The objective of the present study was to describe the relationships between soil physical properties and to identify variables that determine the pore system and hydrological functions which are specifically important in drought prone semiarid marginal croplands. We compared Mollisols under natural vegetation (NV) with their agriculture (AG) pairs in the central Argentinean Dry Pampas to obtain the range of values for variables that characterize the soil pore system. These were total carbon (OC), bulk density (BD), structural instability index (SII), volumetric weight of aggregates (VAW), total porosity (TP), macropores (Ma), saturated hydraulic conductivity (K), infiltration rate (IR), Dexter's S index (S), and least limiting water range (LLWR). To a depth of more than 23 cm, TP and Ma were considerably lower (~ 35% and 50% less, respectively) in AG versus NV. The changes in porosity and pore size resulted in 74% smaller IR and 65% lower K. The S index had mean values of 0.16 and 0.14 for the upper and middle layer respectively in NV; while for AG, these values were significantly lower (0.09 and 0.10, respectively). The LLWR was also lower in AG (21 and 59% less in the upper and middle layer, respectively), due to high soil resistance even at non-limiting BDs (1.17 and 1.32 g cm⁻³ for AG2 and AG1, respectively). Soil OC was positively correlated with TP, Ma, and S, and negatively correlated with BD and SII. Multiple regression models for S included SII, TP, and clay contents, while for LLWR the variables were OC, TP, and clay plus silt. Thus, these complex soil quality indices can be predicted by using simpler physical parameters, but texture and organic matter also have a strong effect on them. Moreover, our results contribute to a better understanding of the role of texture and organic matter in controlling soil physical quality and for maintaining soil-based ecosystem services.

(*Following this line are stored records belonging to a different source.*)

(** The front of [DPS_DecodeAcknowledgement]. *)
Lemma wp_decode_ack mem eod e b n (Q : DPS_Status -> DPS_Node -> Prop) :
  reading mem eod b (wire (CMap []) ++ map_wire (ack_entries pubId sequenceNum) ++ map_wire (ack_payload data)) ->
  wp (DPS_LookupAckHandler pubId sequenceNum) (fun pub n' =>
    wp (match pub with
        | Some pub => handle_ack pub sequenceNum e (map_wire (ack_entries pubId sequenceNum)) (map_wire (ack_payload data))
        | None => forward_ack pubId sequenceNum e (take eod mem)
        end) Q n') n ->
  wp (DPS_DecodeAcknowledgement e b) Q n.
Proof using Hid Hseq.
  intros Hb HQ. unfold DPS_DecodeAcknowledgement. wp_go.
  destruct (Skip_empty_map b (map_wire (ack_entries pubId sequenceNum) ++ map_wire (ack_payload data))) as (sk & Es); [apply Hb..|].
  eapply wp_lift; [exact Es|]. wp_go. ok. change (negb (default 0 (Some CBOR_MAP) =? CBOR_MAP)) with false. cbv iota.
  apply reading_skip in Hb. wp_go.
  eapply (wp_parse_ack_protected pubId sequenceNum Hid Hseq mem eod); [exact Hb|]. intros b' Hb'. wp_go. ok.
  eapply wp_lift; [done|]. wp_go. eapply wp_lift; [done|]. wp_go. eapply wp_lift; [by eapply reading_slice|]. wp_go.
  eapply wp_mono; [exact HQ|]. intros pub n' H. rewrite (rd_rest _ _ _ _ Hb'), (rd_mem _ _ _ _ Hb'), (rd_eod _ _ _ _ Hb'). exact H.
Qed.

#[local] Abbreviation cleared pb r s a := (pb <| p_refCount := r |> <| p_ack_sequenceNum := s |> <| p_ack_senderAddr := a |>
  <| p_ack_sequenceNum := 0 |> <| p_ack_sender := no_entity |> <| p_ack_senderAddr := zero_sock_addr |>).
Lemma cleared_fields (pb : DPS_Publication) r s a :
  p_refCount (cleared pb r s a) = r /\ p_flags (cleared pb r s a) = p_flags pb /\
  (cleared pb r s a) <| p_refCount := p_refCount pb |> = ack_done pb.
Proof. by destruct pb. Qed.
Lemma wp_process_sub n q s f u iv nd collision (Q : DPS_Status -> DPS_Node -> Prop) :
  node_inv nI n -> pubs_alive n -> room n -> sending_ok n -> env_send (n_sends n) = DPS_OK ->
  n_remotes n !! q = Some s -> r_state s <> REMOTE_NEW -> answerable s ->
  sub_fields f u iv nd -> in_revision (inbound s) <= sf_revision f ->
  (forall ret n' s', moved n q n' s' -> recorded s s' f iv nd -> in_revision (inbound s') = sf_revision f ->
     ep s' = ep s -> completion s' = completion s -> Q ret n') ->
  wp (process_message false f q collision) Q n.
Proof.
  intros H Hp Hr Hs Hsend E Hnew Hans [F1 F2 F3 F4 [F5 F6] [F7 F8] [F9 F10]] Hrev HQ.
  unfold process_message. wp_go. eapply wp_load; [exact E|]. wp_go.
  rewrite (proj2 (Z.ltb_ge _ _)) by done. wp_go. eapply wp_upd_inbound; [exact E|].
  set (s0 := set inbound _ s). wp_go. eapply wp_lift; [exact F5|]. wp_go.
  pose proof (ni_remote _ _ H _ _ E) as [R1 R2 R3 R4 (R5 & R6 & R7)].
  assert (moved n q (n <| n_remotes := <[q := s0]> (n_remotes n) |>) s0) as M0.
  { apply (moved_fields n q s); first [done|by constructor]. }
  apply (wp_check_loop _ q s0 f u _ (mv_inv _ _ _ _ M0) (moved_at _ _ _ _ M0) F2).
  intros n1 s1 M1 Hm V1. ok. rewrite F3, F4, Z.eqb_refl. cbn [negb]. wp_go.
  pose proof (moved_trans _ _ _ _ _ _ M0 M1) as M01.
  assert (pubs_alive n1) as Hp1 by (unfold pubs_alive in *; injection V1 as _ -> -> _ _ _ _; exact Hp).
  apply (wp_take_interests n1 q s1 f iv nd _ _ (mv_inv _ _ _ _ M01) Hp1 (moved_room _ _ _ _ M01 Hr) (moved_at _ _ _ _ M01) F7 F8 F9 F10).
  intros n2 s2 M2 V2 Es2 Hrec. pose proof (moved_trans _ _ _ _ _ _ M01 M2) as M02. wp_go.
  assert (Hs2 : answerable s2 /\ r_state s2 <> REMOTE_NEW /\ ep s2 = ep s /\ completion s2 = completion s).
  { assert (answerable s1 /\ r_state s1 <> REMOTE_NEW /\ ep s1 = ep s /\ completion s1 = completion s) as Hs1.
    { destruct Hm as [->|(Ei & Ec & Ee & Est & Esi)]; [by split_and!|]. unfold answerable. rewrite Est, Esi, Ee, Ec. by split_and!. }
    rewrite Es2. exact Hs1. }
  destruct Hs2 as (Hans2 & Hnew2 & Ee2 & Ec2).
  unfold first_interests. wp_go. eapply wp_load; [by eapply moved_at|]. wp_go.
  rewrite bool_decide_eq_false_2 by done. cbn [when]. wp_go.
  apply (wp_ack n2 q s2 _ _ (mv_inv _ _ _ _ M02) (moved_at _ _ _ _ M02) (moved_sending _ _ _ _ M02 Hs) Hans2).
  { rewrite V2. injection V1 as -> _ _ _ _ _ _. exact Hsend. }
  intros ret n3 s3 M3 Ei3 Ee3 Ec3. pose proof (moved_trans _ _ _ _ _ _ M02 M3) as M03.
  apply (wp_message_done n3 q s3 u ret _ (mv_inv _ _ _ _ M03) (moved_at _ _ _ _ M03) F6).
  intros n4 s4 M4 Ei4 Ee4 Ec4.
  apply (HQ ret n4 s4 (moved_trans _ _ _ _ _ _ M03 M4)); [| |congruence|congruence].
  - assert (inbound s1 = inbound s0) as Ei1 by (destruct Hm as [->|(? & _)]; done).
    unfold recorded, received, remote_interests in *. rewrite Ei4, Ei3. cbn.
    change (in_revision (inbound s0)) with (in_revision (inbound s)) in *.
    destruct (in_revision (inbound s) =? sf_revision f); [rewrite Hrec, Ei1; done|]. rewrite Ei1 in Hrec. exact Hrec.
  - rewrite Ei4, Ei3, Es2. cbn. destruct Hm as [->|(Ei & _)]; [done|by rewrite Ei].
Qed.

本研究的目的是描述土壤物理性质之间的关系，并确定确定孔隙系统和水文功能的变量，这些变量在易干旱的半干旱边缘农田中特别重要。我们将阿根廷中部干草原的自然植被（NV）下的Mollisols与农业（AG）对进行了比较，以获得表征土壤孔隙系统的变量的取值范围。这些是总碳（OC），堆密度（BD），结构不稳定性指数（SII），集料的体积重量（VAW），总孔隙率（TP），大孔（Ma），饱和导水率（K），渗透率（ IR），德克斯特的S指数（S）和最小极限水域（LLWR）。深度超过23厘米时，TP和Ma大大降低（分别降低了约35％和50％，分别在AG与NV中进行。孔隙率和孔径的变化导致IR降低74％，K降低65％。N中上层和中层的S指数平均值分别为0.16和0.14。而对于AG，这些值要低得多（分别为0.09和0.10）。由于即使在非限制性BDs（1.17和1.32 g·cm）下仍具有较高的耐土壤性，AG的LLWR也较低（上层和中层分别减少21％和59％）。AG2和AG1分别为^-3）。土壤OC与TP，Ma和S呈正相关，与BD和SII呈负相关。S的多元回归模型包括SII，TP和黏土含量，而LLWR的变量为OC，TP和黏土加淤泥。因此，可以通过使用更简单的物理参数来预测这些复杂的土壤质量指标，但是质地和有机质也对其具有很强的影响。此外，我们的结果有助于更好地理解质地和有机物在控制土壤物理质量和维持基于土壤的生态系统服务中的作用。